EXERCISE DETAILS: Output every line from the beginning of the records through the line that contains "true) cells →", exactly as it appears.
(DATA TO EXAMINE begins)
(** X5.  Every row returned is a run of numbers followed by at most one
    label: a label is always the last cell of its row. *)
Theorem readTxtTable_rows_well_shaped (text : string)
    (rows : list (list cell)) :
  readTxtTable text = Ok rows → Forall (λ r, well_shaped r = true) rows.
Proof.
  intros (rows' & -> & H)%read_lines_rows. simpl.
  induction H as [|l r ls rs Hscan _ IH]; constructor; [| exact IH].
  by apply (scan_well_shaped l "" [] r).
Qed.

Lemma readTxtTable_rows_well_shaped_witness :
  Forall (λ r, well_shaped r = true)
         [[Num 1]; [Num 3; Num 4; Label "extra"]].
Proof.
  apply (readTxtTable_rows_well_shaped example_text).
  vm_compute. reflexivity.
Defined.

Lemma rstrip_head (ch c : ascii) (rest : string) :
  c ≠ ch → ∃ r, rstrip ch (String c rest) = String c r.
Proof.
  intros Hc. cbn [rstrip].
  destruct (rstrip ch rest); [| eauto].
  destruct (Ascii.eqb_spec c ch); [done | eauto].
Qed.

Lemma rstrip_idem (ch : ascii) (s : string) :
  rstrip ch (rstrip ch s) = rstrip ch s.
Proof.
  induction s as [|c s IH]; [done |]. cbn [rstrip].
  destruct (rstrip ch s) as [|d r] eqn:Hr.
  - destruct (Ascii.eqb_spec c ch) as [->|Hne]; [done |].
    cbn [rstrip]. by destruct (Ascii.eqb_spec c ch).
  - cbn [rstrip] in *. by rewrite IH.
Qed.

Lemma isalpha_classes (c : ascii) :
  isalpha c = true → c ≠ SP ∧ c ≠ NL.
Proof.
  destruct c as [[] [] [] [] [] [] [] []]; vm_compute; intros H;
    try discriminate H; split; discriminate.
Qed.

Lemma label_of_suffix_ok (c : ascii) (rest : string) :
  isalpha c = true → label_ok (rstrip NL (strip SP (String c rest))) = true.
Proof.
  intros Ha. destruct (isalpha_classes c Ha) as [Hsp Hnl].
  unfold strip. cbn [lstrip]. destruct (Ascii.eqb_spec c SP); [done |].
  destruct (rstrip_head SP c rest Hsp) as [r ->].
  destruct (rstrip_head NL c r Hnl) as [r' Hr'].
  unfold label_ok. rewrite rstrip_idem, String.eqb_refl, Hr'.
  by rewrite Ha.
Qed.

Lemma scan_labels (line cur : string) (cells r : list cell) :
  Forall (λ x, ∀ lbl, x = Label lbl → label_ok lbl = true) cells →
  scan line cur cells = Ok r →
  Forall (λ x, ∀ lbl, x = Label lbl → label_ok lbl = true) r.
Proof.
  revert cur cells. induction line as [|c line IH]; intros cur cells Hc.
  - by intros [= <-].
  - cbn [scan]. repeat case_match; try discriminate; try (by apply IH).
    + apply IH. apply Forall_app. split; [done |].
      constructor; [discriminate | constructor].
    + intros [= <-]. apply Forall_app. split; [done |].
      constructor; [| constructor].
      intros lbl [= <-]. by apply label_of_suffix_ok.
Qed.

(** X6.  Every label returned starts with a letter and does not end with
    a newline. *)
Theorem readTxtTable_labels (text : string) (rows : list (list cell)) :
  readTxtTable text = Ok rows →
  ∀ r lbl, r ∈ rows → Label lbl ∈ r → label_ok lbl = true.
Proof.
  intros (rows' & -> & H)%read_lines_rows r lbl Hr Hl. simpl in Hr.
  induction H as [|l r0 ls rs Hscan _ IH]; [by apply elem_of_nil in Hr |].
  apply elem_of_cons in Hr as [->|Hr]; [| by apply IH].
  pose proof (scan_labels l "" [] r0 (Forall_nil_2 _) Hscan) as Hall.
  rewrite Forall_forall in Hall. by apply (Hall _ Hl).
Qed.

Lemma readTxtTable_labels_witness : label_ok "extra" = true.
Proof.
  apply (readTxtTable_labels example_text
           [[Num 1]; [Num 3; Num 4; Label "extra"]]
           ltac:(vm_compute; reflexivity)
           [Num 3; Num 4; Label "extra"]).
  - apply elem_of_cons. right. apply elem_of_cons. by left.
  - do 2 (apply elem_of_cons; right). apply elem_of_cons. by left.
Defined.

(** X7.  [readlines] cuts the text without losing a character: the lines
    put end to end give the text back, every line is non-empty (so
    [line[0]] exists) and holds no newline except one that ends it. *)
Theorem readlines_join (text : string) :
  fold_right String.append "" (readlines text) = text
  ∧ Forall (λ l, l ≠ "" ∧ is_line l) (readlines text).
Proof.
  induction text as [|c text [IHj IHl]]; [by split |].
  cbn [readlines]. destruct (Ascii.eqb_spec c NL) as [->|Hc].
  - split; [simpl; by rewrite IHj |].
    constructor; [| exact IHl]. split; [done |].
    exists "". split; [done | by left].
  - assert (Hc' : negb (Ascii.eqb c NL) = true)
      by by destruct (Ascii.eqb_spec c NL).
    destruct (readlines text) as [|l ls].
    + simpl in IHj. subst text. split; [done |].
      constructor; [| constructor]. split; [done |].
      exists (String c ""). split; [simpl; by rewrite Hc' | by right].
    + cbn [fold_right] in *.
      split; [by rewrite append_cons, IHj |].
      apply Forall_cons in IHl as [[_ (s0 & Hs0 & Hl)] IHl].
      constructor; [| exact IHl]. split; [done |].
      exists (String c s0). split; [simpl; by rewrite Hc', Hs0 |].
      destruct Hl as [->|[-> _]]; [by left | by right].
Qed.
(** The second loop, over [otherFiles]. *)
Fixpoint only_in_other (otherFiles myFiles : list (string * FileData)) : list FileData :=
  match otherFiles with
  | [] => []
  | (filePath, file) :: rest =>
      if negb (map_has filePath myFiles)
      then file :: only_in_other rest myFiles
      else only_in_other rest myFiles
  end.

(** [new Map()] filled with [set(file.file_path, file)] for each file. *)
Definition index_by_path (fs : list FileData) : list (string * FileData) :=
  foldl (λ m file, map_set (file_path file) file m) [] fs.

Definition getDifferences (this otherTree : MerkleTree) : Differences :=
  let myFiles := index_by_path (getAllFiles this) in
  let otherFiles := index_by_path (getAllFiles otherTree) in
  let '(a, m) := added_modified myFiles otherFiles in
  {| added := a; modified := m; deleted := only_in_other otherFiles myFiles |}.

(** [isFileUploaded]: the value of [node && node.data && node.data.s3_url]. *)
Definition isFileUploaded (filePath : string) (t : MerkleTree) : jsval :=
  match map_get filePath (leaves t) with
  | Some node =>
      match data node with
      | Some d => s3_url d
      | None => JNull
      end
  | None => JUndefined
  end.

Definition getFileMetadata (filePath : string) (t : MerkleTree) : option FileData :=
  match map_get filePath (leaves t) with
  | Some node => data node
  | None => None
  end.

(** [getAllFiles().filter(file => file.s3_url)] *)
Definition getUploadedFiles (t : MerkleTree) : list FileData :=
  filter (λ file, truthy (s3_url file) = true) (getAllFiles t).

(** [getAllFiles().filter(file => !file.s3_url)] *)
Definition getPendingUploads (t : MerkleTree) : list FileData :=
  filter (λ file, truthy (s3_url file) = false) (getAllFiles t).
Lemma sub_Forall ic r repl t :
  Forall P repl -> Forall P t -> Forall P (sub ic r repl t).
Proof. intros Hr Ht. unfold sub. now apply sub_from_Forall. Qed.

End Characters.

Lemma lower_Forall t : Forall (fun c => Text.lower_char c = c) (Text.lower t).
Proof.
  induction t as [|a t IH]; [constructor|].
  constructor; [apply lower_char_idem|exact IH].
Qed.

Lemma Forall_lower t :
  Forall (fun c => Text.lower_char c = c) t -> Text.lower t = t.
Proof.
  induction 1 as [|a t Ha _ IH]; [reflexivity|].
  unfold Text.lower in *. cbn [map]. now rewrite Ha, IH.
Qed.

(** *** The titles of the delete and mark commands *)

(** The clean-up of a captured title: stripped, the stray words taken out,
    stripped again. *)
Lemma cleaned_title_shape t g pre post :
  t = pre ++ g ++ post ->
  let title := Text.strip (sub false stray_words [] (Text.strip g)) in
  Text.strip title = title
  /\ (Text.lower t = t -> Text.lower title = title).
Proof.
  intros Ht title. split; [apply strip_by_idem|].
  intros Hl. apply Forall_lower.
  apply strip_by_Forall, sub_Forall; [constructor|].
  apply strip_by_Forall.
  pose proof (lower_Forall t) as H. rewrite Hl, Ht in H.
  apply Forall_app in H. destruct H as [_ H].
  apply Forall_app in H. tauto.
Qed.

Lemma delete_groups p :
  In p delete_patterns -> exists g, spine_group 1 p = Some g.
Proof.
  unfold delete_patterns. cbn [In].
  intros [<-|[<-|[<-|[<-|[]]]]]; eexists; reflexivity.
Qed.

Lemma create_groups p :
  In p create_patterns -> exists g, spine_group 1 p = Some g.
Proof.
  unfold create_patterns. cbn [In].
  intros [<-|[<-|[<-|[<-|[]]]]]; eexists; reflexivity.
Qed.

(** *** The recurrence keywords *)







Lemma existsb_eq_str_In w l : existsb (Text.eq_str w) l = true -> In w l.
Proof.
  intros H. apply existsb_exists in H. destruct H as (k & Hk & He).
  apply eq_str_eq in He. now subst.
Qed.

(** *** Dates with a month name *)















End CaptureFacts.

(** ** The branches of the classifier *)

Module ClassifierFacts.

Import Clock Stamp ClockFacts ResolverFacts ExtractFacts.
Import ReSem ReSound TextFacts PatternFacts CaptureFacts.

Section Classifier.

Variable now : datetime.
Variable calendar_parse : str -> result datetime.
(DATA TO EXAMINE ends)
EXERCISE OUTPUT:
(** X5.  Every row returned is a run of numbers followed by at most one
    label: a label is always the last cell of its row. *)
Theorem readTxtTable_rows_well_shaped (text : string)
    (rows : list (list cell)) :
  readTxtTable text = Ok rows → Forall (λ r, well_shaped r = true) rows.
Proof.
  intros (rows' & -> & H)%read_lines_rows. simpl.
  induction H as [|l r ls rs Hscan _ IH]; constructor; [| exact IH].
  by apply (scan_well_shaped l "" [] r).
Qed.

Lemma readTxtTable_rows_well_shaped_witness :
  Forall (λ r, well_shaped r = true)
         [[Num 1]; [Num 3; Num 4; Label "extra"]].
Proof.
  apply (readTxtTable_rows_well_shaped example_text).
  vm_compute. reflexivity.
Defined.

Lemma rstrip_head (ch c : ascii) (rest : string) :
  c ≠ ch → ∃ r, rstrip ch (String c rest) = String c r.
Proof.
  intros Hc. cbn [rstrip].
  destruct (rstrip ch rest); [| eauto].
  destruct (Ascii.eqb_spec c ch); [done | eauto].
Qed.

Lemma rstrip_idem (ch : ascii) (s : string) :
  rstrip ch (rstrip ch s) = rstrip ch s.
Proof.
  induction s as [|c s IH]; [done |]. cbn [rstrip].
  destruct (rstrip ch s) as [|d r] eqn:Hr.
  - destruct (Ascii.eqb_spec c ch) as [->|Hne]; [done |].
    cbn [rstrip]. by destruct (Ascii.eqb_spec c ch).
  - cbn [rstrip] in *. by rewrite IH.
Qed.

Lemma isalpha_classes (c : ascii) :
  isalpha c = true → c ≠ SP ∧ c ≠ NL.
Proof.
  destruct c as [[] [] [] [] [] [] [] []]; vm_compute; intros H;
    try discriminate H; split; discriminate.
Qed.

Lemma label_of_suffix_ok (c : ascii) (rest : string) :
  isalpha c = true → label_ok (rstrip NL (strip SP (String c rest))) = true.
Proof.
  intros Ha. destruct (isalpha_classes c Ha) as [Hsp Hnl].
  unfold strip. cbn [lstrip]. destruct (Ascii.eqb_spec c SP); [done |].
  destruct (rstrip_head SP c rest Hsp) as [r ->].
  destruct (rstrip_head NL c r Hnl) as [r' Hr'].
  unfold label_ok. rewrite rstrip_idem, String.eqb_refl, Hr'.
  by rewrite Ha.
Qed.

Lemma scan_labels (line cur : string) (cells r : list cell) :
  Forall (λ x, ∀ lbl, x = Label lbl → label_ok lbl = true) cells →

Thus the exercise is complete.